X-linked severe combined immunodeficiency. Diagnosis in males with sporadic severe combined immunodeficiency and clarification of clinical findings

Abstract

Over 80% of infants with severe combined immunodeficiency (SCID) of unknown genetic etiology are males, yet less than a third of these affected males have a family history of X-linked disease. To help identify new mutations of the X-linked SCID gene and to provide genetic counseling, X chromosome inactivation patterns in T cells from 16 women who had sons with sporadic SCID were examined. Between 9 and 35 human/hamster hybrids that selectively retained the active human X chromosome were produced from the T cells of each woman and analyzed with an X-linked restriction fragment length polymorphism for which the woman in question was heterozygous. Exclusive use of a single X as the active X was seen in the T cell hybrids from 7 of the 16 women, identifying these women as carriers of X-linked SCID. Studies on additional family members confirmed the mutant nature of the inactive X and revealed the source of the new mutation in three families.
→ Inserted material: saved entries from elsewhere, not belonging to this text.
(** The second scenario of section 8: the sensor resolves to [{40.0, -75.0}]
    on a freshly attached map. *)
Example locate_scenario :
  calls_on (mapRef (exec (onMapLoad initial_map ;;
                          locateCurrentPosition (PositionFound
                            {| GeolocationPosition.coords :=
                                 {| GeolocationPosition.latitude := 40.0;
                                    GeolocationPosition.longitude := (-75.0) |};
                               GeolocationPosition.timestamp := 0 |}))
                      (initial_world 0))) =
    [GoogleMap.CallPanTo {| LatLngLiteral.lat := 40.0; LatLngLiteral.lng := (-75.0) |};
     GoogleMap.CallSetZoom 14].
Proof. reflexivity. Qed.

(* ================================================================== *)
(** * [Search] *)

Section SearchProperties.

Variable GeocoderResult : Type.
Variable geocode_settles : string -> Completion (list GeocoderResult).
Variable latLng_settles : option GeocoderResult -> Completion LatLngLiteral.t.

Local Abbreviation select := (selectSuggestion geocode_settles latLng_settles).

Lemma select_unfold (address : string) (w : World) :
  select address w =
  let w1 := add_request (ReqGeocode address) (set_places (picked address) w) in
  match geocode_settles address with
  | Normal results =>
      match latLng_settles (nth_error results 0) with
      | Normal ll =>
          let w2 := add_console (LogLatLng (LatLngLiteral.lat ll) (LatLngLiteral.lng ll)) w1 in
          match mapRef w with
          | Some map =>
              (Normal tt,
               set_mapRef (Some (GoogleMap.setZoom 14 (GoogleMap.panTo ll map))) w2)
          | None => (Normal tt, add_console (LogString "Error!") w2)
          end
      | Throw _ => (Normal tt, add_console (LogString "Error!") w1)
      end
  | Throw _ => (Normal tt, add_console (LogString "Error!") w1)
  end.
Proof.
  cbv [selectSuggestion Combobox_onSelect try_catch bind setValue
       clearSuggestions getGeocode getLatLng await modify send console_log ret].
  destruct (geocode_settles address) as [results|e]; [|reflexivity].
  destruct (latLng_settles (nth_error results 0)) as [ll|e]; [|reflexivity].
  rewrite latLng_eta.
  destruct (mapRef w) as [map|] eqn:H.
  - rewrite panTo_attached with (map := map) by exact H. reflexivity.
  - rewrite panTo_detached by exact H. reflexivity.
Qed.

Lemma select_caught (address : string) (w : World) (e : JsError) :
  geocode_settles address = Throw e
  \/ (exists results, geocode_settles address = Normal results
                      /\ latLng_settles (nth_error results 0) = Throw e) ->
  select address w =
  (Normal tt,
   add_console (LogString "Error!")
     (add_request (ReqGeocode address) (set_places (picked address) w))).
Proof.
  intros [H | [results [H1 H2]]]; rewrite select_unfold; cbv zeta.
  - now rewrite H.
  - now rewrite H1, H2.
Qed.

(** C5 (successful selection).  When [getGeocode] resolves and [getLatLng]
    resolves on the first element of the result list to [c] (the other
    elements are never looked at), the handler completes normally having set
    the text of the box to the selected address, sent the geocoding request
    and no suggestion request, emptied the suggestions, logged the
    coordinate and called [panTo c]: the attached map receives [panTo(c)]
    then [setZoom(14)] (on a detached view the TypeError of [panTo] is caught
    and "Error!" is logged).  Markers and selection are untouched. *)
Theorem C5_select_success :
  forall (w : World) (address : string) (results : list GeocoderResult)
         (first : GeocoderResult) (c : LatLngLiteral.t),
    geocode_settles address = Normal results ->
    nth_error results 0 = Some first ->
    latLng_settles (Some first) = Normal c ->
    completion (select address) w = Normal tt
    /\ places (exec (select address) w) = picked address (places w)
    /\ Places.value (places (exec (select address) w)) = address
    /\ Places.suggestions (places (exec (select address) w)) = Places.no_suggestions
    /\ requests (exec (select address) w) = requests w ++ [ReqGeocode address]
    /\ mapRef (exec (select address) w) =
         option_map (fun map => GoogleMap.setZoom 14 (GoogleMap.panTo c map)) (mapRef w)
    /\ calls_on (mapRef (exec (select address) w)) =
         match mapRef w with
         | Some map =>
             GoogleMap.calls map ++ [GoogleMap.CallPanTo c; GoogleMap.CallSetZoom 14]
         | None => []
         end
    /\ console (exec (select address) w) =
         console w ++
         LogLatLng (LatLngLiteral.lat c) (LatLngLiteral.lng c) ::
         match mapRef w with
         | Some _ => []
         | None => [LogString "Error!"]
         end
    /\ markers (exec (select address) w) = markers w
    /\ selected (exec (select address) w) = selected w.
Proof.
  intros w address results first c Hgeo Hfirst Hll.
  unfold completion, exec. rewrite select_unfold. cbv zeta.
  rewrite Hgeo, Hfirst, Hll.
  destruct (mapRef w) as [map|] eqn:H; simpl; rewrite ?H, <- ?app_assoc;
    repeat split.
Qed.

(** C2 as the code has it (silent failure).  When [getGeocode] rejects, or
    resolves to an empty list on which [getLatLng(undefined)] fails, the
    error is caught: the handler logs "Error!" and completes normally, the
    suggestions are empty and neither [mapRef.current] nor the map behind it
    is touched, so [panTo] did not run.  The text of the box is the selected
    address: [setValue(address, false)] ran before the [try]. *)
Theorem C2_select_failure :
  forall (w : World) (address : string) (e : JsError),
    geocode_settles address = Throw e
    \/ (geocode_settles address = Normal [] /\ latLng_settles None = Throw e) ->
    select address w =
      (Normal tt,
       add_console (LogString "Error!")
         (add_request (ReqGeocode address) (set_places (picked address) w)))
    /\ Places.value (places (exec (select address) w)) = address
    /\ Places.suggestions (places (exec (select address) w)) = Places.no_suggestions
    /\ mapRef (exec (select address) w) = mapRef w
    /\ console (exec (select address) w) = console w ++ [LogString "Error!"]
    /\ requests (exec (select address) w) = requests w ++ [ReqGeocode address].
Proof.
  intros w address e H.
  assert (E : select address w =
    (Normal tt,
     add_console (LogString "Error!")
       (add_request (ReqGeocode address) (set_places (picked address) w)))).
  { apply select_caught with (e := e).
    destruct H as [H | [H1 H2]]; [now left | right; now exists []]. }
  unfold exec. rewrite E. repeat split.
Qed.

End SearchProperties.

Lemma C5_select_success_witness :
  demo_geocode "San Francisco, CA, USA" =
    Normal [center; {| LatLngLiteral.lat := 40.0; LatLngLiteral.lng := (-75.0) |}]
  /\ Places.value (places (exec
        (selectSuggestion demo_geocode demo_latLng "San Francisco, CA, USA")
        (exec (onMapLoad initial_map) typed_san))) = "San Francisco, CA, USA"
  /\ calls_on (mapRef (exec
        (selectSuggestion demo_geocode demo_latLng "San Francisco, CA, USA")
        (exec (onMapLoad initial_map) typed_san))) =
      [GoogleMap.CallPanTo center; GoogleMap.CallSetZoom 14].
Proof.
  pose proof (C5_select_success _ demo_geocode demo_latLng
                (exec (onMapLoad initial_map) typed_san)
                "San Francisco, CA, USA" _ center center
                eq_refl eq_refl eq_refl) as H.
  split; [reflexivity|].
  split; [exact (proj1 (proj2 (proj2 H))) |].
  exact (proj1 (proj2 (proj2 (proj2 (proj2 (proj2 (proj2 H))))))).
Defined.

Lemma C2_select_failure_witness :
  demo_geocode "Atlantis" = Normal []
  /\ demo_latLng None = Throw (TypeError "Cannot read properties of undefined")
  /\ Places.value (places (exec (selectSuggestion demo_geocode demo_latLng "Atlantis")
                             (exec (onMapLoad initial_map) typed_san))) = "Atlantis"
  /\ mapRef (exec (selectSuggestion demo_geocode demo_latLng "Atlantis")
                 (exec (onMapLoad initial_map) typed_san)) = Some initial_map.
Proof.
  pose proof (C2_select_failure _ demo_geocode demo_latLng
                (exec (onMapLoad initial_map) typed_san) "Atlantis"
                (TypeError "Cannot read properties of undefined")
                (or_intror (conj eq_refl eq_refl))) as H.
  split; [reflexivity|]. split; [reflexivity|].
  split; [exact (proj1 (proj2 H)) |].
  exact (proj1 (proj2 (proj2 (proj2 H)))).
Defined.

(** C2 as the specification words it fails: the user has typed "san", picks
    the suggestion "San Francisco, CA, USA", the geocoding service rejects;
    the box now reads "San Francisco, CA, USA", not "san". *)
Lemma C2_queryText_changes :
  demo_geocode_down "San Francisco, CA, USA" = Throw (Rejected "UNKNOWN_ERROR")
  /\ Places.value (places typed_san) = "san"
  /\ Places.value (places (exec
        (selectSuggestion demo_geocode_down demo_latLng "San Francisco, CA, USA")
        typed_san)) = "San Francisco, CA, USA"
  /\ Places.value (places (exec
        (selectSuggestion demo_geocode_down demo_latLng "San Francisco, CA, USA")
        typed_san)) <> Places.value (places typed_san).
Proof.
  repeat split. discriminate.
Qed.

(** What becomes of the TypeError of a detached [panTo] at its two call
    sites: it leaves the callback of [Locate], and it is caught by the
    [try] of [Search], which logs "Error!". *)
Lemma detached_panTo_at_call_sites :
  completion (locateCurrentPosition (PositionFound
                {| GeolocationPosition.coords :=
                     {| GeolocationPosition.latitude := 40.0;
                        GeolocationPosition.longitude := (-75.0) |};
                   GeolocationPosition.timestamp := 0 |}))
             typed_san =
    Throw (TypeError "Cannot read properties of undefined")
  /\ selectSuggestion demo_geocode demo_latLng "San Francisco, CA, USA" typed_san =
       (Normal tt,
        add_console (LogString "Error!")
          (add_console (LogLatLng (LatLngLiteral.lat center) (LatLngLiteral.lng center))
             (add_request (ReqGeocode "San Francisco, CA, USA")
                (set_places (picked "San Francisco, CA, USA") typed_san)))).
Proof. split; reflexivity. Qed.
(** * Local slashing protection of the validator client

    A shallow embedding of [validator/client/attest_protect.go]:
    [preAttSignValidations], [isNewAttSlashable],
    [markAttestationForTargetEpoch] and [safeTargetToSource], together with
    the properties of the attestation history they maintain.

    Conventions.
    - A Go [uint64] is a [Z] in [0, 2^64); the places where the source can
      wrap around ([i++], [lew + wsPeriod]) go through [U64.add], and the
      conversions [int(x)] go through [U64.to_int] (Go's [int] is the 64-bit
      two's complement integer on the platforms the client is built for).
    - A Go pointer that may be nil is an [option]; dereferencing nil is the
      outcome [Panics].
    - A [for] loop whose counter can wrap takes fuel, and running out of it is
      the outcome [OutOfFuel]: results are stated for every sufficient fuel.
    - The package [validator/db/kv] is not part of the sources at hand. Its
      four accessors are the operations of the class [kv.EncHistory]; what
      the design document says of them is the class [kv.EncHistoryLaws],
      and [kv.EncHistoryLaws32] for a store that keeps 32-byte signing
      roots. *)

From Stdlib Require Import ZArith Lia.
From Stdlib.Strings Require Import Byte.
From stdpp Require Import base gmap strings list.

Local Open Scope Z_scope.

(** ** Machine integers *)

Module U64.

Definition max : Z := 2 ^ 64 - 1.

(** [x] is a value of type [uint64]. *)
Definition In (x : Z) : Prop := 0 <= x < 2 ^ 64.

Definition wrap (x : Z) : Z := x mod 2 ^ 64.
(** * A shallow embedding of [data_retrieving.py] (class [YachtPartsParser])

    The crawler walks categories, listing pages and product pages of one
    web shop, appends the extracted rows to a CSV file and keeps a text
    ledger of the links that are already done.

    Strings are [String.string]: a Python [str] is represented by its UTF-8
    bytes.  Every pattern the program searches for is either ASCII or a
    whole UTF-8 sequence, so searching bytes and searching code points
    agree on well-formed text. *)

From Stdlib Require Import String Ascii List ZArith Lia Bool Arith PeanoNat.
From Stdlib Require Import DecimalString Decimal DecimalNat.
Import ListNotations.
Open Scope string_scope.
Set Warnings "-register-all".

(** ** Python values the program relies on *)

Module Py.

(** The exceptions that can leave the modelled functions. *)
Inductive exn : Type :=
| ProductLinksNotFound (link : string)
| AttributeError
| TypeError
| IndexError
| ValueError
| OverflowError.

Inductive res (A : Type) : Type :=
| Ok (a : A)
| Raise (e : exn).
Arguments Ok {A} a.
Arguments Raise {A} e.

(** [x in xs] for a tuple, list or set of strings. *)
Definition str_in (x : string) (xs : list string) : bool :=
  existsb (String.eqb x) xs.

(** [None in xs] / [s in xs] where the element may be [None]: a set of
    strings never holds [None]. *)
Definition opt_in (x : option string) (xs : list string) : bool :=
  match x with
  | Some s => str_in s xs
  | None => false
  end.

(** [sep.join(parts)]. *)
Fixpoint join (sep : string) (parts : list string) : string :=
  match parts with
  | [] => ""
  | [p] => p
  | p :: ps => p ++ sep ++ join sep ps
  end.

(** [s.replace(old, new)]: occurrences are found left to right and do
    not overlap.  [skip] counts the characters of a match that are still
    to be dropped. *)
Fixpoint replace_from (old new : string) (skip : nat) (s : string) : string :=
  match s with
  | EmptyString => EmptyString
  | String c s' =>
      match skip with
      | S k => replace_from old new k s'
      | O =>
          if prefix old s
          then new ++ replace_from old new (String.length old - 1) s'
          else String c (replace_from old new 0 s')
      end
  end.

(** With an empty [old] Python puts [new] around every character. *)
Fixpoint intersperse_all (new s : string) : string :=
  match s with
  | EmptyString => new
  | String c s' => new ++ String c (intersperse_all new s')
  end.
(** * Marathon Tetris core: board, bag randomizer and game controller

    A shallow embedding of [src/core/piece.ts], [src/core/board.ts],
    [src/core/bag.ts] and [src/core/game.ts], and the properties of the
    specification stated over it.

    Conventions of the embedding.
    - A JavaScript [number] that only ever holds an integer (coordinates,
      scores, line counts) is a [Z].
    - Times in milliseconds ([deltaTime], the timers, the drop interval) are
      doubles: the primitive [float] of Rocq, with the IEEE 754 operations
      of the processor.
    - The state of the random generator is an integer, or NaN once a product
      has left the range of the doubles ([Num]); its arithmetic is done on
      integers, and every result is rounded to the nearest double
      ([BagRandomizer.toDouble]).
    - A [while] loop is a function with a count of turns to spare.  For the
      loops over the grid a lemma shows that the loop ends by its own test
      before the count runs out.  The two loops of [update] run on doubles
      and end for some timers only: the count of turns is an argument of
      [update], [Game.updateEnds] tells whether both loops ended within it,
      and the properties hold for every count.
    - [null] is [None]; a grid cell is an [option TetrominoType].
    - Objects mutated in place (the grid, the bags, the controller) are
      threaded through the functions as values.
    - Calling the subscribers of an event is recorded by appending the event
      to the controller's [events] log. *)

From Stdlib Require Import ZArith List Bool Lia QArith Qround Permutation Floats.
Import ListNotations.
Open Scope Z_scope.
To determine whether there were any laboratory characteristics that might differentiate the boys whose mothers were identified as carriers of X-linked SCID from those whose mothers were not, the clinical records of both groups were compared to each other and to a group of 14 boys with a family history of X-linked SCID. The most consistent finding in the 21 patients with X-linked SCID was an elevated proportion of B cells. These data demonstrate the high incidence of spontaneous mutation for the X-linked SCID gene and help clarify the characteristic presenting features of this disorder.